Search the material below for the word "Hacc". Copy every line that has it.
---------- Information
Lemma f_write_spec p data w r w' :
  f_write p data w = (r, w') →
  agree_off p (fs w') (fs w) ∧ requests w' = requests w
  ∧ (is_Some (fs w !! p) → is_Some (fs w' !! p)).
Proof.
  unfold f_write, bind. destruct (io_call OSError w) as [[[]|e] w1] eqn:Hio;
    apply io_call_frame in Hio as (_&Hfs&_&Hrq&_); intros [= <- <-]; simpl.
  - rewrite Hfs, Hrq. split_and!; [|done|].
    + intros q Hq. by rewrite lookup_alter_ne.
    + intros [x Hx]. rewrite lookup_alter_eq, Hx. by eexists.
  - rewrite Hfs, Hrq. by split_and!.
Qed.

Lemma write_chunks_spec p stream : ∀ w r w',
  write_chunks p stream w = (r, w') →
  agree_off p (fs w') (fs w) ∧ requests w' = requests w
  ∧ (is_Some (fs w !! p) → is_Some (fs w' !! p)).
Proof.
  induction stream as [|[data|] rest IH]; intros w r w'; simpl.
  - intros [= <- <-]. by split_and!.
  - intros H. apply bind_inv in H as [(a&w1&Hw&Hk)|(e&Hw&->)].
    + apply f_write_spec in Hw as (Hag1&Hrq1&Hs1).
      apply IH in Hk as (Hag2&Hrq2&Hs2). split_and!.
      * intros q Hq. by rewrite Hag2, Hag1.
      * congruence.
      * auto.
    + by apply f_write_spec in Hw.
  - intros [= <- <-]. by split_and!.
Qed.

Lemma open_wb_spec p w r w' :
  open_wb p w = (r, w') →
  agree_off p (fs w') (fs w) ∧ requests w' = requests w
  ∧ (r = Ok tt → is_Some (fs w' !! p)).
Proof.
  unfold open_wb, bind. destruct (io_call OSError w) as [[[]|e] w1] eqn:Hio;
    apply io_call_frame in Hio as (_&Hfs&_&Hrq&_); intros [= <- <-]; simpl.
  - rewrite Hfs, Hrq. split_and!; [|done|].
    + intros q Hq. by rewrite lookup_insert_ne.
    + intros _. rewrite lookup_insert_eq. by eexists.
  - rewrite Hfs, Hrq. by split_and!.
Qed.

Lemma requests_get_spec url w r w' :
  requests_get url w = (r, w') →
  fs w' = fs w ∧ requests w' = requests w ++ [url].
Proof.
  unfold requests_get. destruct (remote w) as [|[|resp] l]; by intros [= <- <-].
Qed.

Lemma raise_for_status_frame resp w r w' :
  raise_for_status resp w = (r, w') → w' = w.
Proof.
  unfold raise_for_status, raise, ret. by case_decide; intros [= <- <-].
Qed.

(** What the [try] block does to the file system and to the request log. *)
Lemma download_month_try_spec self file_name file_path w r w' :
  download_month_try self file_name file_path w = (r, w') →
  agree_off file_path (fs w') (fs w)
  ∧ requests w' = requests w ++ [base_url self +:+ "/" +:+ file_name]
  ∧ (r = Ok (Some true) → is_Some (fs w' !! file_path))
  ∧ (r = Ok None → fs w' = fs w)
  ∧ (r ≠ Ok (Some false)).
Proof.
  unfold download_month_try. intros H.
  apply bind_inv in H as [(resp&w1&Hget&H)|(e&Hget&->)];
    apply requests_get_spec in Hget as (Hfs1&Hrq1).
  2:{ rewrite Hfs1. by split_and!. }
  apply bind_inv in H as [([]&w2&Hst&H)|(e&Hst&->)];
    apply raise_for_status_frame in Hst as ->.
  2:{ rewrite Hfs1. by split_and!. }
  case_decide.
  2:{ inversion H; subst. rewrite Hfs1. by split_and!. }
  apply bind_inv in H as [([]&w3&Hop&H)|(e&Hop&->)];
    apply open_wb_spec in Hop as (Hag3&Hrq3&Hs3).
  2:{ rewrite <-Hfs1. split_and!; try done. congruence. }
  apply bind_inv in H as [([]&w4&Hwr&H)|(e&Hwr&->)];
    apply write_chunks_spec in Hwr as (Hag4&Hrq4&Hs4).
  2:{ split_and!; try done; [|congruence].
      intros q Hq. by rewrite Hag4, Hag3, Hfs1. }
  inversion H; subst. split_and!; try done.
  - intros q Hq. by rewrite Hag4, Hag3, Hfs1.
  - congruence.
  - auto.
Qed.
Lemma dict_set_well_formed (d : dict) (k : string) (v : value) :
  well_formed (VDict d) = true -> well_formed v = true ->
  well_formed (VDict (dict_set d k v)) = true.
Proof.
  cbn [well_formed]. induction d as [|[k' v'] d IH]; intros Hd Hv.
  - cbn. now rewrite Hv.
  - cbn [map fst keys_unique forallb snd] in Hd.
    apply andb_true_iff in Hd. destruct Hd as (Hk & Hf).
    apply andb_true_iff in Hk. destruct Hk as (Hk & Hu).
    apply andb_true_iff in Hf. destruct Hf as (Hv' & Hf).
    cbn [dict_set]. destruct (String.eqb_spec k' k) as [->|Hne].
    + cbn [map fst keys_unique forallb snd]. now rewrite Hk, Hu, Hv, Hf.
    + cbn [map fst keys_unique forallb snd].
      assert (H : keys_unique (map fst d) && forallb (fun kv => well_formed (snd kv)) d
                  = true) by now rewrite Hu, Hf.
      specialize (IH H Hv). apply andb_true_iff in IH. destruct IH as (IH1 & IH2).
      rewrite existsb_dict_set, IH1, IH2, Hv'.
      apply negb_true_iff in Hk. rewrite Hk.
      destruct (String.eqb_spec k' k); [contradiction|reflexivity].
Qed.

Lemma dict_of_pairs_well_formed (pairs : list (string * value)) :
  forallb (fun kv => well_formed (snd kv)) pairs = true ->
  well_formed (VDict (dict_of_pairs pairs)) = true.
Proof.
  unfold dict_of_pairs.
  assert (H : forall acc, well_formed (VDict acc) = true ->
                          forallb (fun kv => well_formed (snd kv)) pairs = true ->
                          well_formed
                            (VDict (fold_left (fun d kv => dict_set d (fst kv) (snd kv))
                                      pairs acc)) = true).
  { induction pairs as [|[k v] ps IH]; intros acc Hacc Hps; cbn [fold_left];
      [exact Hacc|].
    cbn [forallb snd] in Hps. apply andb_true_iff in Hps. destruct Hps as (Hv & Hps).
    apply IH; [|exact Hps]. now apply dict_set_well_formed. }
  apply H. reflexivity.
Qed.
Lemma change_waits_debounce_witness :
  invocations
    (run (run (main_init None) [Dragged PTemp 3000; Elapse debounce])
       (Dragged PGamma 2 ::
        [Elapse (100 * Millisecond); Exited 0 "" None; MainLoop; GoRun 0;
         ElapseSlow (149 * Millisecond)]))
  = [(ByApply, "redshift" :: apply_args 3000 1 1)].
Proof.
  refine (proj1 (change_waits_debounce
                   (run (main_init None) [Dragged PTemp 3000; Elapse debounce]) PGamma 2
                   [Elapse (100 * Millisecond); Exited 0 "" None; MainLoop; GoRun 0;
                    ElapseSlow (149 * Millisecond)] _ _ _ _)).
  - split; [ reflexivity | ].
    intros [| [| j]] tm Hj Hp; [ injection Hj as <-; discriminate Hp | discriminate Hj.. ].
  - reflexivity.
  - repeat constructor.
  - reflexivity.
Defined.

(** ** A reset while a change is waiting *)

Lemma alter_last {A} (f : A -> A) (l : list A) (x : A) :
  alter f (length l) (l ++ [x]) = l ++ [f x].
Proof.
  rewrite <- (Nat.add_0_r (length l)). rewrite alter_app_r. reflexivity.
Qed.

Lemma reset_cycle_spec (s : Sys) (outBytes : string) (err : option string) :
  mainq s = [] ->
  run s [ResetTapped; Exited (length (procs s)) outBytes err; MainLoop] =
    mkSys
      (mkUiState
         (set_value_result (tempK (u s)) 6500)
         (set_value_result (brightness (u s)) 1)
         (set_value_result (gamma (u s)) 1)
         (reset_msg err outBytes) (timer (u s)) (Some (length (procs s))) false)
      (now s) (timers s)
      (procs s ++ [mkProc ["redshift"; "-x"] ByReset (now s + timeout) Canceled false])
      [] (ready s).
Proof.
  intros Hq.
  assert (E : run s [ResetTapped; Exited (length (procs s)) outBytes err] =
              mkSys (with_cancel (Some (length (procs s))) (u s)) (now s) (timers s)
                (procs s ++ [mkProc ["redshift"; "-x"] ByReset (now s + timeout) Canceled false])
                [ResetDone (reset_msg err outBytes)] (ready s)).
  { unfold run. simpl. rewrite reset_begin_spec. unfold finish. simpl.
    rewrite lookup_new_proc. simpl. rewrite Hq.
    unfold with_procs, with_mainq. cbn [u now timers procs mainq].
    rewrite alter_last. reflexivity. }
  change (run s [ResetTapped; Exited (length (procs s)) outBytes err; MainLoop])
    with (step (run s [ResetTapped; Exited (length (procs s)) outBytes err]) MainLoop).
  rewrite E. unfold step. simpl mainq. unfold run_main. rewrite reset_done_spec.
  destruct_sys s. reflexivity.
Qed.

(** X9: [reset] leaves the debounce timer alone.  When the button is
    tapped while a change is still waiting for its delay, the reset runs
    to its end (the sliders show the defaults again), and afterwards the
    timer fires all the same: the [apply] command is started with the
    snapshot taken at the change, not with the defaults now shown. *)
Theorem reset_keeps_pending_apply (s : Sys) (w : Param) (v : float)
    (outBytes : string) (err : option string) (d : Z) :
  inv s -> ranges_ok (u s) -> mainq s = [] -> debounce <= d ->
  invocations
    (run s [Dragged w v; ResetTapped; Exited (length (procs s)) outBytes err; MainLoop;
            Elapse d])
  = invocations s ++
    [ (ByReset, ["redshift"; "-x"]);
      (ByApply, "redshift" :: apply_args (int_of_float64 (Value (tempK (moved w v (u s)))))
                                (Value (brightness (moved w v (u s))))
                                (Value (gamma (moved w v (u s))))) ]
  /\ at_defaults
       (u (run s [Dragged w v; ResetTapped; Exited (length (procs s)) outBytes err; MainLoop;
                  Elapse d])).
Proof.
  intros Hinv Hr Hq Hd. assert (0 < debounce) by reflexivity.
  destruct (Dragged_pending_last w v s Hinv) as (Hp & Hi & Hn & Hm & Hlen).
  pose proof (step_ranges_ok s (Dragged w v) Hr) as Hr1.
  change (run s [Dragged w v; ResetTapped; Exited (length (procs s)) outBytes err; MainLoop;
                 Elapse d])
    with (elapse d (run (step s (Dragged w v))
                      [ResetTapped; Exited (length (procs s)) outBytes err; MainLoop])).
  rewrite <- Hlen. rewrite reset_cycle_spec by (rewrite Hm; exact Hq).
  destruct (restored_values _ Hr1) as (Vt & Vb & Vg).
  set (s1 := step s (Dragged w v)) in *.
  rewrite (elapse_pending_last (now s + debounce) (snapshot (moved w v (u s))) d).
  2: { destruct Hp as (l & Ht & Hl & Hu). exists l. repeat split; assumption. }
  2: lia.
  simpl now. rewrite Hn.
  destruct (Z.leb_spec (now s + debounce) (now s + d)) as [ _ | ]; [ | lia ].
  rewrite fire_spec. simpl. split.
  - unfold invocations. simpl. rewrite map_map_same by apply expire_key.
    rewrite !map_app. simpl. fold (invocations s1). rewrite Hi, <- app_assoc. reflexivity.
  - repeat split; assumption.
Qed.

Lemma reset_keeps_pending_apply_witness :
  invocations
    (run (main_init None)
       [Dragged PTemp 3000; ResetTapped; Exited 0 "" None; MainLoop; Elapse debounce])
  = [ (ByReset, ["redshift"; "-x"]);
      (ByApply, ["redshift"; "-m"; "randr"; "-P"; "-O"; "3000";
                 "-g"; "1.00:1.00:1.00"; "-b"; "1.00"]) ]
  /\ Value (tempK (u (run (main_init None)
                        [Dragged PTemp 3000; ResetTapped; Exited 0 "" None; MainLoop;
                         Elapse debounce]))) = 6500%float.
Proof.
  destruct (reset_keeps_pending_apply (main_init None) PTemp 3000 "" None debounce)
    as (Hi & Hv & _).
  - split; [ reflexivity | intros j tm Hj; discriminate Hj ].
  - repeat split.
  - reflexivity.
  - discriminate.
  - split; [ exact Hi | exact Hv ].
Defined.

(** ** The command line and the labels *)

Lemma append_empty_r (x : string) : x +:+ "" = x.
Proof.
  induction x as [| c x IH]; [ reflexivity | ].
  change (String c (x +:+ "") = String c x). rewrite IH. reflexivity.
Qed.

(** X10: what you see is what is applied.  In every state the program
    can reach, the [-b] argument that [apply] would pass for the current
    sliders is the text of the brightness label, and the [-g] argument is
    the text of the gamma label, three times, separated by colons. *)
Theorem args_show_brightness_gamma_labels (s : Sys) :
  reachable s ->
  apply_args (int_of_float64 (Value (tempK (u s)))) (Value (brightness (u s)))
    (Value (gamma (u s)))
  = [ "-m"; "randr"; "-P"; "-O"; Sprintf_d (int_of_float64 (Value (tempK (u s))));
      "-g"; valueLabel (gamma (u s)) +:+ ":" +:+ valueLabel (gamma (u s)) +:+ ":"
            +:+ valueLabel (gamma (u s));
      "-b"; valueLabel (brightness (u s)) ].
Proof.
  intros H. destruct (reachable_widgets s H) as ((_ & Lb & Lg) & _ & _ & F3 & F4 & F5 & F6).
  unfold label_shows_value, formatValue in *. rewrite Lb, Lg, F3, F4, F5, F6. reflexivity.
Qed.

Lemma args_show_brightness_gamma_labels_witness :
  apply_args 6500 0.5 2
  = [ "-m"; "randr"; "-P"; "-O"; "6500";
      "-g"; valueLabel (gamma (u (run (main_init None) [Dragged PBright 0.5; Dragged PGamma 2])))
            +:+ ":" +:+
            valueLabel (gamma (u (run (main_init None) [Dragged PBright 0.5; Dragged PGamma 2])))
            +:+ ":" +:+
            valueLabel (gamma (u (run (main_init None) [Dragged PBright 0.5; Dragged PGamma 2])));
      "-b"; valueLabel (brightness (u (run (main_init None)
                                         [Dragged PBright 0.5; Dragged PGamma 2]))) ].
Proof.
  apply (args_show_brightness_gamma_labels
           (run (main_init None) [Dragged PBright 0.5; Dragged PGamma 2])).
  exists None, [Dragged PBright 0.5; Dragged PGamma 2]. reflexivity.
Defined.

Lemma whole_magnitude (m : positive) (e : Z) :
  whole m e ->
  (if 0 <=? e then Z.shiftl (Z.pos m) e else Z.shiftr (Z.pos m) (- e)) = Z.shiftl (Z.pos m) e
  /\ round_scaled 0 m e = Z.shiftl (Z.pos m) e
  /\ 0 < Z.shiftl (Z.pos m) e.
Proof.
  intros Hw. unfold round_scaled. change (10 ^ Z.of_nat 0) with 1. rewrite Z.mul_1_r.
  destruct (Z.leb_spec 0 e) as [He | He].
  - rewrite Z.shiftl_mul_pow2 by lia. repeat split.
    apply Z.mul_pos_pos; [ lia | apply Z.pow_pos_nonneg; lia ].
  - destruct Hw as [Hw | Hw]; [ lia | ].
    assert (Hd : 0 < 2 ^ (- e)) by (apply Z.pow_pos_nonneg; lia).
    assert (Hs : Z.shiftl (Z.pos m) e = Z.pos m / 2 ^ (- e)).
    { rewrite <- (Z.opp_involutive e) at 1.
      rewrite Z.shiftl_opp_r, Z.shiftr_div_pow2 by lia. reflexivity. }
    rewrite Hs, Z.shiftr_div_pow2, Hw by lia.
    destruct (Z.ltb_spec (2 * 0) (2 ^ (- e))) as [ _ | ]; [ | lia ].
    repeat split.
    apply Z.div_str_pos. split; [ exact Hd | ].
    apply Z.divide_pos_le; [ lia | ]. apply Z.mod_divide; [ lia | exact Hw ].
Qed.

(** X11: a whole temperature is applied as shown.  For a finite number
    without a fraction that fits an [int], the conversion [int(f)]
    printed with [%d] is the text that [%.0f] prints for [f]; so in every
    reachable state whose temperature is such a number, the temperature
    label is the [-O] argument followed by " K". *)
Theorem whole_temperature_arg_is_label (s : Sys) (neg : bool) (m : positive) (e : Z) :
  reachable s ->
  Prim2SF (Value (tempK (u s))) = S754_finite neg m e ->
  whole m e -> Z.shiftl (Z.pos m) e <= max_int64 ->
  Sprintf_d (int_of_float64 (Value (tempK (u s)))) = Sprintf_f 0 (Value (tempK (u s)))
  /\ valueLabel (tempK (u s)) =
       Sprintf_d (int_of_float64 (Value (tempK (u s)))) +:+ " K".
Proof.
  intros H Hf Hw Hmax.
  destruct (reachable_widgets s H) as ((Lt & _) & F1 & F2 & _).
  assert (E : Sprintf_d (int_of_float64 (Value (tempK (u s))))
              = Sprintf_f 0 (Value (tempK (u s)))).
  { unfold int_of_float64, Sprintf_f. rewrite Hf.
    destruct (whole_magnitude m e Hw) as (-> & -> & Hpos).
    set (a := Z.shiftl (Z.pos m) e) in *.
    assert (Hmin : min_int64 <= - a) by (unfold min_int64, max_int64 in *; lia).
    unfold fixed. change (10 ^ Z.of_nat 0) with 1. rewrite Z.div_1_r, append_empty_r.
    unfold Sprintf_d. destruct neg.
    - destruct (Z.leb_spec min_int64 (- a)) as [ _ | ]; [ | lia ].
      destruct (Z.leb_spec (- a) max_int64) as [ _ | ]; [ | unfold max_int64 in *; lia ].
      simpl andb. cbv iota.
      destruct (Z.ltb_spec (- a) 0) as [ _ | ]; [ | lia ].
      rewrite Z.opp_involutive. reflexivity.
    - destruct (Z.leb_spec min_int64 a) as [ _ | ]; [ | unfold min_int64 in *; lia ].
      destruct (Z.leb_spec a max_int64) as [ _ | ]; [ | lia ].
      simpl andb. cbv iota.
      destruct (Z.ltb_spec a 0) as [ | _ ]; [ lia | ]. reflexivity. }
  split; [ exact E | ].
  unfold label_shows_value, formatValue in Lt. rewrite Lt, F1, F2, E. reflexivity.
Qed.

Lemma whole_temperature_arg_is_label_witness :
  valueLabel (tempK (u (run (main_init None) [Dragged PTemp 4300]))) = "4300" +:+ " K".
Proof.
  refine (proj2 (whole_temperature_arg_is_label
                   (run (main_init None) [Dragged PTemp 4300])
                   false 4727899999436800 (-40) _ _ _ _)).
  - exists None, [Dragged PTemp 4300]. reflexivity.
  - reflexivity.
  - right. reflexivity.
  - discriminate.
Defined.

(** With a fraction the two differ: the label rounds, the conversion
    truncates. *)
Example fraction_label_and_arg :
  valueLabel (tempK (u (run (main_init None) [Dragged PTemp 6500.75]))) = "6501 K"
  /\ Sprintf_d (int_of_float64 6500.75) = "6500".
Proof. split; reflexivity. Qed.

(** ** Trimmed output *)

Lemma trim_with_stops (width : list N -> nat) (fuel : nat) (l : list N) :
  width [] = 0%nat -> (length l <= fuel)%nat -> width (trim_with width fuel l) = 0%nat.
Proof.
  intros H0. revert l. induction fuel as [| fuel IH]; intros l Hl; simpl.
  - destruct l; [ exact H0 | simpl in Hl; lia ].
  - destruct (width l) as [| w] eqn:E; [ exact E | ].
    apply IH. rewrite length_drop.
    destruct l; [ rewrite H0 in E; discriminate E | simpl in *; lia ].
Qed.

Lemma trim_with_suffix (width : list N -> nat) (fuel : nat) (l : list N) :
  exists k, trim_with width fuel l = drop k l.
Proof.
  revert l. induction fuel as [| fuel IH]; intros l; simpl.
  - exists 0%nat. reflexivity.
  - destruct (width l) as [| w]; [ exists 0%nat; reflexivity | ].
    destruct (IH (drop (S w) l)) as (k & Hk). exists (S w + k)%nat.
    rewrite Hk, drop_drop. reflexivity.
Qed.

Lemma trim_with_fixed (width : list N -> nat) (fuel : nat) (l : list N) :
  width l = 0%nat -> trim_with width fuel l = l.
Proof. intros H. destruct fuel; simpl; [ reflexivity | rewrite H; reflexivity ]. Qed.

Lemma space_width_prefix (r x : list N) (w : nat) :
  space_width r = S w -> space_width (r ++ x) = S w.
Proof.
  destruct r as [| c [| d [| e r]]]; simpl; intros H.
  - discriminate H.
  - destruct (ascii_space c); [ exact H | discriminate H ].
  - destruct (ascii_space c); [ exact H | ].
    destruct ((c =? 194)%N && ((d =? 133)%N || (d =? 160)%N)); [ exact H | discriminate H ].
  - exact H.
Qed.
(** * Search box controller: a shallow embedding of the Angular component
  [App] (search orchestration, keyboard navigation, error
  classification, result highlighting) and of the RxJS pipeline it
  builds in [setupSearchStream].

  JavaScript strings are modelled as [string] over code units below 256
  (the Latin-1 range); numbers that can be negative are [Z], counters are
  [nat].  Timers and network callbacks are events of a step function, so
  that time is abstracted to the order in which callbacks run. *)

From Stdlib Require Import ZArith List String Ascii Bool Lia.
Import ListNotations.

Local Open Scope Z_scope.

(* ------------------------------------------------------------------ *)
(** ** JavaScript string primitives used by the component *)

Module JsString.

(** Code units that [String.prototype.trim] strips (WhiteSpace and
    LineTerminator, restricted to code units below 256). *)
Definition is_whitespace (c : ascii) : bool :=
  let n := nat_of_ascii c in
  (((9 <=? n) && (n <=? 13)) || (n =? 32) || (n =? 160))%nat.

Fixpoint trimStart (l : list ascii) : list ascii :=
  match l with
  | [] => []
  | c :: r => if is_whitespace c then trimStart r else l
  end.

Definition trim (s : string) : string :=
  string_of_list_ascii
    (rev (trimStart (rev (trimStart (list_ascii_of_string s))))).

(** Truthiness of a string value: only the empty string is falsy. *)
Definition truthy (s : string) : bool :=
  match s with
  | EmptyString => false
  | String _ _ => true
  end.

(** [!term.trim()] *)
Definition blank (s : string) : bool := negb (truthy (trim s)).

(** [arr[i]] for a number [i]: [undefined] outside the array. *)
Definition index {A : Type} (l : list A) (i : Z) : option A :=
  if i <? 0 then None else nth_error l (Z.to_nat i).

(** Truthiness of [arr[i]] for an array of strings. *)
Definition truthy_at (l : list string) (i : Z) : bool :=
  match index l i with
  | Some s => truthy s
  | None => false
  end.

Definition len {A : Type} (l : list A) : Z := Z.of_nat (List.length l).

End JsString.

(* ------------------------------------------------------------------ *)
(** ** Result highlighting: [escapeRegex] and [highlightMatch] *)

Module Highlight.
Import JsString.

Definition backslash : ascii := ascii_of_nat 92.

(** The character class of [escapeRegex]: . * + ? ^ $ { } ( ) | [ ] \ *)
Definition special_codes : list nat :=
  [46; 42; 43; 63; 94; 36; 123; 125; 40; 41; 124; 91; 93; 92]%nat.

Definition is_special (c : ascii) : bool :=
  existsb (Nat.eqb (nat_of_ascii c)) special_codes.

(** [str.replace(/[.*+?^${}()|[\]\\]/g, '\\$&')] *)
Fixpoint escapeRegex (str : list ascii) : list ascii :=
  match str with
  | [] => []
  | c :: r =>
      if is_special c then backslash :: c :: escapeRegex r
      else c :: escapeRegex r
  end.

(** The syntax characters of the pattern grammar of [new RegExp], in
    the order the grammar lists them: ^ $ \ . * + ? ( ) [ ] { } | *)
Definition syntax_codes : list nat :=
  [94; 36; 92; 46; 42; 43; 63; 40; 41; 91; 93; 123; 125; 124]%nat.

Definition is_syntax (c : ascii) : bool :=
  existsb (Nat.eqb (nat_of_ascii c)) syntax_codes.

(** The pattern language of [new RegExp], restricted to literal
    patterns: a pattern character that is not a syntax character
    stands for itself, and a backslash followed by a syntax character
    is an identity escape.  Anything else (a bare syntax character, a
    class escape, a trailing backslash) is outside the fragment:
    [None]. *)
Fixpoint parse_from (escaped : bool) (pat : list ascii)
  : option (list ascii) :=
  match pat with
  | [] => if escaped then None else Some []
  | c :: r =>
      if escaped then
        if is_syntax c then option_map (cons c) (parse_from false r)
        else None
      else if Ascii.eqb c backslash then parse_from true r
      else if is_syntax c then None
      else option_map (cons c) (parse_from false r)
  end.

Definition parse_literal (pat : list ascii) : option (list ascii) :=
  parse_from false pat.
--------------------
Exercise response>
  { induction pairs as [|[k v] ps IH]; intros acc Hacc Hps; cbn [fold_left];
      [exact Hacc|].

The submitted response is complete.